The Contingency approach represents, in fact, the first serious attempt to answer the question of how systems interact with their environment. The Contingency approach tries to provide something more useful and practical for the administration of complex organizations. The lack of harmony between an organization and its environment leads to inefficiency. When a subsystem of an organization "behaves" in response to another system or subsystem, it can be said that the response was "contingent" on the environment… therefore, a contingency approach is an approach in which the behavior of a subunit is dependent on its environmental relationships with other units or subunits that have some control over the desired consequences of that subunit.

The contingency approach accepted the basic premises of the Systems Theory regarding interdependence and the organic nature of the organization, as well as the open and adaptive nature of organizations and the need to preserve their flexibility in the face of environmental changes. The central thesis of the Contingency Approach is that there is no generally valid, optimal or ideal method or technique for all situations: what exists is a variety of alternative methods or techniques provided by the various administrative theories, one of the which may be the most appropriate for a given situation.

One of the curious aspects of the Contingency Approach is the fact that almost all the concepts used are placed in relative terms and not in absolute terms, as in a continuum. It is mainly in the Theory of the Contingency that the fact that from the Structuralist Theory it is noticed with more preponderance: the borders between the diverse theories and schools become more and more uncertain and permeable with a growing and powerful exchange of ideas and concepts.

Conclusions

The exposed theories present, each one for its part, a different approach to the administration of organizations. Each theory presents the solution or solutions found for a given circumstance, taking into account the localized variables and the most relevant issues. To say that one theory is more true than the other is not correct, much less do I have the power to make a judgment of such magnitude, it would be better to say that each theory presents the solution within the chosen approach taking into account the variables selected within or outside of organizations.

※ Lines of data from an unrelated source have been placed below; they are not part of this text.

(* ===== verification/Session.v ===== *)
(** * An established connection (internal/httpserver/websocket.go lines 293-434, 550)

    After the handshake three goroutines share a connection: the handler, which reads
    frames, the writer, the only one that writes data frames, and the heartbeat.  They
    talk through the client's message channel, the channel [protocolErrors] with a fresh
    [done] channel per error, and the channels [heartbeatDone] and [writeDone] that are
    closed at the end.  Their steps interleave with each other, with everything the
    other clients do to the room, and with bulk closes.

    Gorilla's connection is a parameter: a read yields a frame or an error, and, as its
    documentation says, repeats that error ever after; a write may fail, and does so once
    the connection is closed, and once a close frame has been sent (ErrCloseSent). *)

From S2P Require Import Prelude.
From S2P Require Import GoStrings.
From S2P Require Import GoChan.
From S2P Require Import Room.
From S2P Require Import Sensitive.
From S2P Require Import RateLimit.
From S2P Require Import Connections.
From S2P Require Import WebSocket.

Module Session.
Import Connections.
Import WebSocket.

Record websocketResponse := mkResponse { Sequence : Z; Content : string }.
Definition response_of (m : Room.Message) : websocketResponse :=
  mkResponse (Room.Sequence m) (Room.Content m).

(** [done] is the address of the error's own channel. *)
Record protocolError := mkProtocolError { response : websocketErrorResponse; done : nat }.

(** The two classes of errors of ReadMessage that the handler tells apart. *)
Inductive read_error := ErrReadLimit | OtherReadError.

#[export] Instance read_error_eq_dec : EqDecision read_error.
Proof. solve_decision. Defined.

(** Where the handler stands: reading; discarding input after ErrReadLimit; in
    queueProtocolError, before its first and its second select, [last] telling that the
    caller returns in any case; then the deferred calls, last first. *)
Inductive reader_pc :=
  | RRead | RDrain
  | RQueue (r : websocketErrorResponse) (last : bool) | RAwait (done : nat) (last : bool)
  | RHeartbeat | RLeave | RClose | RWait | RDec | RRemove | RCloseAgain | RGone.

(** The writer: selecting, writing, answering on a [done] channel, in its deferred call. *)
Inductive writer_pc :=
  | WSelect | WMessage (m : Room.Message) | WError (p : protocolError)
  | WAck (done : nat) (err : option error) | WDone | WGone.

Inductive heart_pc := HRun | HGone.

(** A data frame on the wire. *)
Inductive frame := FMessage (r : websocketResponse) | FError (r : websocketErrorResponse).

#[export] Instance response_eq_dec : EqDecision websocketResponse.
Proof. solve_decision. Defined.
#[export] Instance error_response_eq_dec : EqDecision websocketErrorResponse.
Proof. solve_decision. Defined.
#[export] Instance frame_eq_dec : EqDecision frame.
Proof. solve_decision. Defined.
#[export] Instance reader_pc_eq_dec : EqDecision reader_pc.
Proof. solve_decision. Defined.

(** [gauge] is what the connection contributes to WebSocketConnections; [write_shut] that
    gorilla accepts no frame any more although the socket is open (a close frame has gone
    out, or a write has failed for good); [failed] the error reads return from now on;
    [wire] and [effects] are histories. *)
Record session := mkSession {
  sys : Room.sys;
  table : websocketConnections;
  gauge : Z;
  is_open : bool;
  write_shut : bool;
  failed : option read_error;
  protocolErrors : chan protocolError;
  dones : list (chan (option error));
  heartbeatDone : chan unit;
  writeDone : chan unit;
  reader : reader_pc;
  writer : writer_pc;
  heart : heart_pc;
  wire : list frame;
  effects : list effect;
}.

Traditional theories have viewed human organization as a closed system. This has led to not taking the environment into account, causing little development and understanding of feedback, which is essential for survival.

Reality

Unfortunately, many scholars and consultants in Management research intentionally stay in the correlation-based theory-building stage, in the mistaken belief that they can increase the predictive power of their "theories" by processing huge databases into powerful computers and producing regression analyzes that measure the correlations of attributes and results in increasingly higher degrees of statistical significance. Executives trying to be guided by that kind of research can only hope to be lucky: if they acquire the recommended attributes, they will somehow also benefit from success.

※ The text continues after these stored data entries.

(* ===== verification/Metrics.v ===== *)
(** * Metrics (internal/metrics/metrics.go)

    The collectors of an instance and their registration, and what the handler of
    connections adds to them.  The Prometheus registry is a parameter: Register accepts a
    collector or reports an error; what is assumed is its documentation, that valid names
    that are not taken are accepted. *)

From S2P Require Import Prelude.
From S2P Require Import Utf8.
From S2P Require Import GoStrings.
From S2P Require Import GoChan.
From S2P Require Import Room.
From S2P Require Import Sensitive.
From S2P Require Import RateLimit.
From S2P Require Import Connections.
From S2P Require Import WebSocket.
From S2P Require Import Session.

Module Metrics.

(** ** Collectors *)

Inductive kind := Gauge | Counter | CounterVec (labels : list string) | Histogram.

(** [Help] texts are for people. *)
Record collector := mkCollector { Kind : kind; Name : string }.

(** The fields of Metrics, each with the collector New makes for it. *)
Record Metrics := mkMetrics {
  WebSocketConnections : collector; MessagesReceived : collector; MessagesRejected : collector;
  KafkaPublishDuration : collector; ConsumerHandlerDuration : collector;
  RoomClientMessagesDropped : collector; ConsumerRunning : collector; ConsumerReady : collector;
  ConsumerRestarts : collector;
}.

Definition metrics : Metrics := {|
  WebSocketConnections := mkCollector Gauge "danmuflow_websocket_connections_current";
  MessagesReceived := mkCollector Counter "danmuflow_messages_received_total";
  MessagesRejected := mkCollector (CounterVec ["reason"%string]) "danmuflow_messages_rejected_total";
  KafkaPublishDuration := mkCollector Histogram "danmuflow_kafka_publish_duration_seconds";
  ConsumerHandlerDuration := mkCollector Histogram "danmuflow_consumer_handler_duration_seconds";
  RoomClientMessagesDropped := mkCollector Counter "danmuflow_room_client_messages_dropped_total";
  ConsumerRunning := mkCollector Gauge "danmuflow_consumer_running";
  ConsumerReady := mkCollector Gauge "danmuflow_consumer_ready";
  ConsumerRestarts := mkCollector Counter "danmuflow_consumer_restarts_total";
|}.

(** The arguments of MustRegister but the last. *)
Definition collectors (m : Metrics) : list collector :=
  [WebSocketConnections m; MessagesReceived m; MessagesRejected m; KafkaPublishDuration m;
   ConsumerHandlerDuration m; RoomClientMessagesDropped m; ConsumerRunning m; ConsumerReady m; ConsumerRestarts m].

(** ** Registration *)

(** A registry holds the names it has accepted.  [go_collector] are the names of the
    collector that NewGoCollector makes. *)
Class Prometheus := {
  Register : list string -> list string -> option error;
  go_collector : list string;
}.

Definition name_start (b : Z) : bool :=
  ((97 <=? b) && (b <=? 122) || (65 <=? b) && (b <=? 90) || (b =? 95) || (b =? 58))%Z.
Definition name_char (b : Z) : bool := (name_start b || (48 <=? b) && (b <=? 57))%Z.
(** The grammar of metric names. *)
Definition valid_name (s : string) : bool :=
  match bytes s with [] => false | b :: l => name_start b && forallb name_char l end.

Class PrometheusLaws `{Prometheus} := {
  Register_accepts : forall registered names,
    Forall (fun n => valid_name n = true) names -> NoDup (registered ++ names) ->
    Register registered names = None;
  go_collector_names : Forall (fun n => valid_name n = true) go_collector /\ NoDup go_collector /\
    Forall (fun n => exists rest, n = ("go_" +:+ rest)%string) go_collector;
}.

(** MustRegister registers one collector after the other and panics at the first error. *)
Fixpoint MustRegister `{Prometheus} (registered : list string) (cs : list (list string)) : outcome (list string) :=
  match cs with
  | [] => Returns registered
  | names :: cs =>
    match Register registered names with
    | Some _ => Panics "duplicate metrics collector registration attempted"
    | None => MustRegister (registered ++ names) cs
    end
  end.

(** The metrics and the registry behind Handler. *)
Definition New `{Prometheus} : outcome (Metrics * list string) :=
  registry ← MustRegister [] (((fun c => [Name c]) <$> collectors metrics) ++ [go_collector]);
  Returns (metrics, registry).

Lemma MustRegister_accepts `{PrometheusLaws} cs : forall registered,
  Forall (fun n => valid_name n = true) (mjoin cs) -> NoDup (registered ++ mjoin cs) ->
  MustRegister registered cs = Returns (registered ++ mjoin cs).
Proof.
  induction cs as [|names cs IH]; intros registered Hv Hnd; cbn in *; [by rewrite app_nil_r|].
  apply Forall_app in Hv as [Hn Hv]. rewrite app_assoc in Hnd.
  rewrite Register_accepts; [|done|by apply NoDup_app in Hnd as [? _]].
  rewrite IH by done. by rewrite app_assoc.
Qed.

(** The metrics register.  New never panics: the nine names of the program are valid
    metric names, they are distinct, and none is one of the Go collector's; the handler
    exposes exactly these and the Go collector's. *)
Theorem New_registers `{PrometheusLaws} :
  New = Returns (metrics, (Name <$> collectors metrics) ++ go_collector).
Proof.
  unfold New. destruct go_collector_names as (Hv & Hnd & Hgo).
  rewrite MustRegister_accepts; cbn [app].
  - cbn. by rewrite app_nil_r.
  - rewrite join_app. apply Forall_app. split; [|cbn; by rewrite app_nil_r].
    apply Forall_forall. intros n Hn. revert n Hn. rewrite <- Forall_forall.
    repeat first [apply Forall_nil_2|apply Forall_cons_2; [vm_compute; reflexivity|]].
  - rewrite join_app. apply NoDup_app. split_and!.
    + by apply (bool_decide_unpack _).
    + intros n Hn Hg. cbn in Hg. rewrite app_nil_r in Hg. rewrite Forall_forall in Hgo.
      destruct (Hgo n Hg) as [rest ->].
      repeat (apply elem_of_cons in Hn as [Hn|Hn]; [discriminate Hn|]). by apply elem_of_nil in Hn.
    + cbn. by rewrite app_nil_r.
Qed.

(** ** What the handler counts *)

Import WebSocket.

(** The label values of MessagesRejected. *)
Definition reasons : list string :=
  ["frame_too_large"; "invalid_json"; "empty_content"; "content_too_long"; "sensitive_content";
   "rate_limit"; "message_bus_unavailable"; "message_id_generation_failed"]%string.

(** Values: MessagesReceived, MessagesRejected by its label, and the number of
    observations of KafkaPublishDuration. *)
Record values := mkValues { received : nat; rejected : gmap string nat; publish_observed : nat }.
Definition zero : values := mkValues 0 ∅ 0.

Generally, the advances that lead from categorization to an understanding of fundamental causality do not come from processing more and more data, but from very detailed field research, when researchers are introduced to companies to carefully observe the operation of causal processes.

Law 100.

Chester Barnard: The Functions of the Executive (1938).

TGS: General Systems Theory.

Implying that the source of capital financing is a cause of success rather than simply an attribute that can be related to a company that is successful for some other currently unknown reason.

Things are usually the way they are for very good reasons and not just because.

Which is a description of how something works.

The consequences are always contingent on behavior within the environment.

Bibliography

CHIAVENATO, Idalberto. Introduction to the General Theory of Administration, Colombia, Editorial Mc Graw Hill, 1994.

KOONTZ, Harold. Administration a Global Perspective, Mexico, Editorial Mc Graw Hill, 1998.

MORRIS, Daniel. Management Siglo XXI, Colombia, Editorial Mc Graw Hill, 1995.

ROBBINS, Stephen P. Management, USA, Prentice Hall Publishing, 1998.